Items listed in a dataset
_____

(* ===== verification/ConflictDetect.v ===== *)
(** The detector of [conflict-detection.js]: which nodes of a page it tests, the frames
    it tests them in, the polling loops, the messages it collects and the report.

    Texts are lists of code units below 256.  Durations are whole milliseconds; a
    setting that is no number is [NaN].  The document is given by its link, style and
    script elements; a frame's answer depends on what its poll function sees, which is
    an argument. *)
From stdpp Require Import base strings list relations.
From Stdlib Require Import Lia ZArith Ascii.
From S2P Require Import Prelude GoStrings JsObj JsInt ConflictMd5.
#[local] Open Scope Z_scope.

(** * Nodes *)

(** An element of the page, or the data of a message: a property that is missing is
    [None].  [ident] tells elements apart. *)
Record node := mkNode {
  ident : nat; tagName : string; src : option string; href : option string; rel : string;
  innerText : option string; ignored : bool }.

Definition text_or (o : option string) : bool :=
  match o with Some s => negb (str_empty s) | None => false end.

Definition codes (s : string) : list Z := map (fun x => Z.of_nat (nat_of_ascii x)) (bytes_of s).
Definition of_codes (l : list Z) : string := of_bytes (map (fun n => ascii_of_nat (Z.to_nat n)) l).
(** [md5(text)] on a text; without surrogates it cannot throw. *)
Definition md5_text (s : string) : option string :=
  match md5 (codes s) [] false with Ok l => Some (of_codes l) | Err _ => None end.

Definition md5ForNode (n : node) : option string :=
  if text_or (src n) then md5_text (default "" (src n))
  else if text_or (href n) then md5_text (default "" (href n))
  else if text_or (innerText n) then md5_text (default "" (innerText n))
  else None.
(** The property key of an MD5 that may be [undefined]. *)
Definition md5_key (o : option string) : string := default "undefined" o.

Definition diagScriptId : string := "fa-kits-diag".
Definition nodeUnderTestId : string := "fa-kits-node-under-test".
Definition md5Attr : string := "data-md5".
Definition detectionIgnoreAttr : string := "data-fa-detection-ignore".
Definition timeoutAttr : string := "data-fa-detection-timeout".
Definition resultsCollectionMaxWaitAttr : string := "data-fa-detection-results-collection-max-wait".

_____

- Try it
The required output is every line above that contains the string "which".

- Exercise output
(** The detector of [conflict-detection.js]: which nodes of a page it tests, the frames
    script elements; a frame's answer depends on what its poll function sees, which is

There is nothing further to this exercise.